Кон Белон зябко пожал плечами.
— Я сам против крови. Но реклама, реклама! Дать бы Раису Павловну этакой мадонной! Пустить бы мои полотна в большое плаванье! И вдруг мне звонят из швейцарского банка: «На вашем счету миллиончик». Понимаешь? Я тружусь тут, а там миллиончик. Я тут, я там… Ну почему одним везет, а другим?.. Ищу, мучаюсь… Где у меня… — Он запнулся. — Этот… На чем все держится… как его?.. — И, помрачнев, навел на мальчугана длинный указательный палец.
— Пистолет? — подсказал Пека.
— Э! Все равно не поймешь!
Петушок бесцеремонно снял с орлиного носа хмурого князя темные очки, напялил на свой облупленный носик, посмотрел на небо.
— Так они у тебя зеленые?
— Старик! Синее небо — это банально.
— И вода зеленая! И ты зеленый! — не отставал Пека. — И вон палка зеленая плывет!
— Какая еще палка?
Князь Белоневестинский вскочил из каменной ванны как ужаленный. Он так шибко летел по воде, будто плясал какой-то диковинный танец.
— Змея!
Я глянул в чистую воду.
— Какая змея? — И схватился за живот. — Обыкновенный ужака! Безобидная тварь. Не то что твой парень с божьей искрой — на людей не бросается.
— Не люблю пресмыкающихся! — У князя зуб на зуб не попадал. — Жара, а вода ледяная. Спустимся вниз.
Мелкая речушка тихонько катила камушки.
— Ласковая! — кивнул я на нее.
— Угу! — буркнул Константин Сергеич. — Мать этого головореза тоже ласковая…
Из-за кустов орешника показался бетонный столбик. Тот самый, про который мне когда-то не стала рассказывать разговорчивая водительша. Подхожу ближе. На нем потемневшая стальная пластинка:
«Старшина первой статьи Георгий Степанович Васьков. 1939–1963. Трагически погиб на этом месте, спасая утопающих».

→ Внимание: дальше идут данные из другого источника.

Definition upsert_run (e : run_entry) (l : list run_entry) : list run_entry :=
  match replace_first e l with
  | Some l' => l'
  | None => l ++ [e]
  end.

(** [runs_list.sort(key=lambda x: x.get('timestamp', ''), reverse=True)]:
    a stable sort on the timestamp strings, greatest first. *)
Fixpoint insert_desc (x : run_entry) (l : list run_entry) : list run_entry :=
  match l with
  | [] => [x]
  | y :: rest =>
      if String.ltb (re_timestamp x) (re_timestamp y)
      then y :: insert_desc x rest
      else x :: l
  end.

Fixpoint sort_desc (l : list run_entry) : list run_entry :=
  match l with
  | [] => []
  | x :: rest => insert_desc x (sort_desc rest)
  end.

Definition max_runs : nat := 100.

(** The list that [_update_runs_from_run] dumps, given the one it loaded. *)
Definition runs_after (e : run_entry) (runs_list : list run_entry)
  : list run_entry :=
  firstn max_runs (sort_desc (upsert_run e runs_list)).

(** [_update_runs_from_run]; an exception leaves the file as it was. *)
Definition _update_runs_from_run (rd : run_data) (d : job_dir) : job_dir :=
  match run_duration rd with
  | Some duration =>
      set_runs (runs_after (make_run_entry rd duration) (default [] (runs d))) d
  | None => d
  end.

(** [_update_summary_from_run]. *)
Definition _update_summary_from_run (job_id now : string) (rd : run_data)
    (d : job_dir) : job_dir :=
  set_job_summary
    (summary_from_run job_id now rd (default ∅ (job_summary d))) d.

(** [_update_job_summary]: the legacy [summary.json], then the two
    updates above. *)
Definition _update_job_summary (job_id now1 now2 : string) (rd : run_data)
    (d : job_dir) : job_dir :=
  let s : gmap string json :=
    <["last_updated" := JStr now1]>
      (<["last_status" := JStr (status_str (status rd))]>
         (<["last_run" := JStr (isoformat (start_time rd))]>
            (<["job_id" := JStr job_id]> (default ∅ (summary d))))) in
  _update_runs_from_run rd
    (_update_summary_from_run job_id now2 rd (set_summary s d)).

Верещат цикады. Мелкая речушка камушки моет. На верится… Думаю: «Как же ты не сберегся, старшина первой статьи Васьков? Как тебя одолела эта по-кошачьи ласковая, тихая речушка?» И вслух бормочу:
— Ласковая…
Рядом бурый старик в белой войлочной шляпе под удочками согнулся. Смотрит на меня, головой качает.
— Зачем говоришь: ласковая? Не верь, дорогой. Притворяется! Нет дождя — журчит, есть дождь — шумит.